Fransu. Village de la Somme de 191 âmes. Dimanche 4 mai 2025, c’est la fête. Nuages, vent mais temps sec. Un manège à l’arrêt diffuse des tubes désuets en attendant que quelques enfants viennent tourner et peut-être attraper la queue d’un Mickey. Les canards en plastique flottent, sourire au bec. Quelques hommes se disputent avec un semblant de désinvolture le meilleur score au coup de poing de l’homme le plus fort.
Petit à petit, les habitant·es rejoignent les attractions. « La musique n’a pas encore commencé ? » demande une dame, inquiète d’avoir manqué la fanfare.
Une étrange petite caravane attire l’attention de quelques curieux·ses.
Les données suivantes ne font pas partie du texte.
(* ===== verification/_CoqProject ===== *)
-Q . S2P
Prelude.v
Text.v
Names.v
Numbers.v
Frame.v
Pool.v
PoolSys.v
PoolLive.v
Claims.v
Dispatch.v
Nbd.v
NbdWire.v
Cpio.v
Shell.v
Wire.v
AgentState.v
AgentOs.v
AgentOps.v
AgentStream.v
Qmp.v
QmpEvents.v
QmpIo.v
AgentClient.v
AgentLink.v
VmOpts.v
Vm.v
DiskPorts.v
Profile.v
Bridge.v
BridgeNet.v
BridgePlan.v
Barrier.v
Lab.v
LabTree.v
LabSnap.v
LabRestore.v
Fixture.v
FixtureCache.v
CliArgs.v
Cli.v
CliReport.v
Events.v
TestFramework.v
TestFilter.v
Runner.v
QemuArgs.v
QemuLaunch.v
QemuBackend.v
VmAgent.v
VmAgentLink.v
Lua.v
LuaStream.v
LuaReader.v
LuaJson.v
LuaArgs.v
Coverage.v
(* ===== verification/Names.v ===== *)
(** Ordered walks: the order in which a [BTreeMap] or a [BTreeSet] of names is
    visited, and file paths as text. *)
From Stdlib Require Import Ascii.
From stdpp Require Import sorting.
From S2P Require Import Prelude.

Open Scope string_scope.
Open Scope list_scope.
Open Scope Z_scope.

(** * Ordered walks *)

(** The order in which a [BTreeSet] is walked. *)
Definition pair_le (p q : string * string) : Prop :=
  p.1 = q.1 /\ String.le p.2 q.2 \/ p.1 <> q.1 /\ String.le p.1 q.1.
#[export] Instance pair_le_dec p q : Decision (pair_le p q).
Proof. unfold pair_le. apply _. Defined.

Definition in_order (s : gset string) : list string := merge_sort String.le (elements s).
Definition pairs_in_order (s : gset (string * string)) : list (string * string) := merge_sort pair_le (elements s).

(** A [BTreeMap] is walked by its keys. *)
Definition key_le {A} (p q : string * A) : Prop := String.le p.1 q.1.
#[export] Instance key_le_dec {A} (p q : string * A) : Decision (key_le p q).
Proof. unfold key_le. apply _. Defined.
#[export] Instance key_le_total {A} : Total (key_le (A:=A)).
Proof. intros p q. unfold key_le. apply (total String.le). Qed.
#[export] Instance key_le_trans {A} : Transitive (key_le (A:=A)).
Proof. intros p q r. unfold key_le. apply transitivity. Qed.

Definition map_walk {A} (m : gmap string A) : list (string * A) := merge_sort key_le (map_to_list m).
Definition keys {A} (m : gmap string A) : list string := (map_walk m).*1.
Definition values {A} (m : gmap string A) : list A := (map_walk m).*2.

#[export] Instance pair_le_total : Total pair_le.
Proof.
  intros p q. unfold pair_le. destruct (decide (p.1 = q.1)) as [He|Hne].
  - destruct (total String.le p.2 q.2); [left|right]; left; split; congruence || done.
  - destruct (total String.le p.1 q.1); [left|right]; right; split; congruence || done.
Qed.

#[export] Instance pair_le_trans : Transitive pair_le.
Proof.
  intros p q r. unfold pair_le. intros [[H1 H2]|[H1 H2]] [[H3 H4]|[H3 H4]].
  - left. split; [congruence|by transitivity q.2].
  - right. split; congruence.
  - right. split; congruence.
  - right. destruct (decide (p.1 = r.1)) as [He|]; [|split; [done|by transitivity q.1]].
    destruct H1. apply (anti_symm String.le); congruence.
Qed.

#[export] Instance pair_le_antisymm : AntiSymm (=) pair_le.
Proof.
  intros [p1 p2] [q1 q2]. unfold pair_le. simpl. intros [[H1 H2]|[H1 H2]] [[H3 H4]|[H3 H4]]; try congruence.
  - subst. f_equal. by apply (anti_symm String.le).
  - destruct H1. by apply (anti_symm String.le).
Qed.

Lemma elem_of_in_order x s : x ∈ in_order s <-> x ∈ s.
Proof. unfold in_order. rewrite merge_sort_Permutation. apply elem_of_elements. Qed.
Lemma elem_of_pairs_in_order x s : x ∈ pairs_in_order s <-> x ∈ s.
Proof. unfold pairs_in_order. rewrite merge_sort_Permutation. apply elem_of_elements. Qed.

Lemma in_order_spec (s : gset string) : NoDup (in_order s) /\ list_to_set (in_order s) = s.
Proof.
  assert (Hp : in_order s ≡ₚ elements s) by apply merge_sort_Permutation. split.
  - rewrite Hp. apply NoDup_elements.
  - apply set_eq. intros x. rewrite elem_of_list_to_set, Hp. apply elem_of_elements.
Qed.

Lemma map_walk_Permutation {A} (m : gmap string A) : map_walk m ≡ₚ map_to_list m.
Proof. apply merge_sort_Permutation. Qed.

Lemma elem_of_map_walk {A} (m : gmap string A) k x : (k, x) ∈ map_walk m <-> m !! k = Some x.
Proof. rewrite map_walk_Permutation. apply elem_of_map_to_list. Qed.

Lemma NoDup_keys {A} (m : gmap string A) : NoDup (keys m).
Proof. unfold keys. rewrite map_walk_Permutation. apply NoDup_fst_map_to_list. Qed.

Lemma elem_of_keys {A} (m : gmap string A) k : k ∈ keys m <-> is_Some (m !! k).
Proof.
  unfold keys. rewrite list_elem_of_fmap. split.
  - intros ([k' x] & -> & Hw%elem_of_map_walk). by eexists.
  - intros [x Hx]. exists (k, x). by rewrite elem_of_map_walk.
Qed.

Lemma keys_sorted {A} (m : gmap string A) : StronglySorted String.le (keys m).
Proof.
  assert (Hs : StronglySorted key_le (map_walk m)) by (apply StronglySorted_merge_sort; apply _).
  unfold keys. induction Hs as [|x l Hl IH Hx]; [constructor|]. simpl. constructor; [done|].
  apply Forall_fmap. done.
Qed.

(** Two sorted arrangements of one collection are the same list. *)
Lemma sorted_unique {A} (R : relation A) `{!Transitive R, !AntiSymm (=) R} l k :
  StronglySorted R l -> StronglySorted R k -> l ≡ₚ k -> l = k.
Proof. intros. by apply (StronglySorted_unique R). Qed.

Lemma merge_sort_unique {A} (R : relation A) `{!forall x y, Decision (R x y), !Transitive R, !AntiSymm (=) R, !Total R} l k :
  l ≡ₚ k -> merge_sort R l = merge_sort R k.
Proof.
  intros Hp. apply (sorted_unique R).
  - apply StronglySorted_merge_sort; apply _.
  - apply StronglySorted_merge_sort; apply _.
  - by rewrite !merge_sort_Permutation.
Qed.

(** * Paths *)

(** A path of Unix is absolute if it starts with a slash. *)
Definition is_absolute (p : string) : bool :=
  match p with String c _ => (c =? "/")%char | EmptyString => false end.

Fixpoint ends_with_slash (p : string) : bool :=
  match p with
  | EmptyString => false
  | String c EmptyString => (c =? "/")%char
  | String _ p => ends_with_slash p
  end.

(** [Path::join]. *)
Definition path_join (base p : string) : string :=
  if is_absolute p then p
  else if decide (base = "") then p
  else if ends_with_slash base then base +:+ p else base +:+ "/" +:+ p.

(** [str::starts_with]. *)
Definition begins_with (pre s : string) : bool := String.prefix pre s.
Iels sont accueilli·es par Fanchon Guillevic. La comédienne du Tas de Sable – Ches Panses Vertes, Centre National de la Marionnette, leur explique qu’à l’intérieur, c’est la pièce d’une grande maison. Un endroit que chacun·e a bien connu. Elle invite les spectateur·rices, pas plus de cinq à la fois, à s’imaginer pouvoir revenir dans un endroit qui leur est cher. Iels n’auraient pas demandé la permission. La discrétion est donc de mise.



Fanchon Guillevic fait rentrer un·e à un·e les nostalgiques. À la lampe torche, elle éclaire ici un verre brisé, là une boîte contenant une clé, ou encore les pages d’un livre déchiré. Ce petit cocon est tapissé de voilages et de dentelles. Fanchon Guillevic installe ses convives avec soin tout en chantonnant doucement avant de se placer derrière un écran.







Le petit théâtre d’ombres prend vie avec la voix de Clara Ysé.
« À l’entrée de la maison je suis aux abois
Je vois tous les oliviers, il ne manque que toi
Voilà que je vais quitter l’endroit que j’ai aimé
Que durant des années tu as foulé des pieds
Comment garder la joie de vivre
J’ai oublié rappelle-moi
J’ai quitté la maison ivre
De souvenirs avec toi »
Les petits personnages aux forment simples racontent une histoire universelle que chacun·e s’approprie. Les cœurs sont saisis d’émoi. Quelques yeux s’embrument. Toutes les émotions sont les bienvenues et accueillies avec délicatesse dans ce nid aux allures d’éternité.
« J’ai gardé de la maison quelques photographies
Quelques objets volés et les draps de ton lit
Puis j’ai avalé la clé et couru dans la nuit
Si vous me cherchez ici, sachez que j’ai fui
J’ai perdu la joie de vivre
Je l’ai laissée entre tes bras
Je ne quitterai pas l’île
Des souvenirs avec toi »
La musique se tait. Le silence ne laisse entendre que quelques froissements de tissu. Dans cette bulle, personne n’a entendu les ratatatas de la fanfare à l’extérieur. Le souffle court, les spectateur·rices prennent le temps de redescendre. Fanchon Guillevic prend le temps de leur expliquer les secrets de ce moment suspendu avant d’ouvrir la porte de la caravane.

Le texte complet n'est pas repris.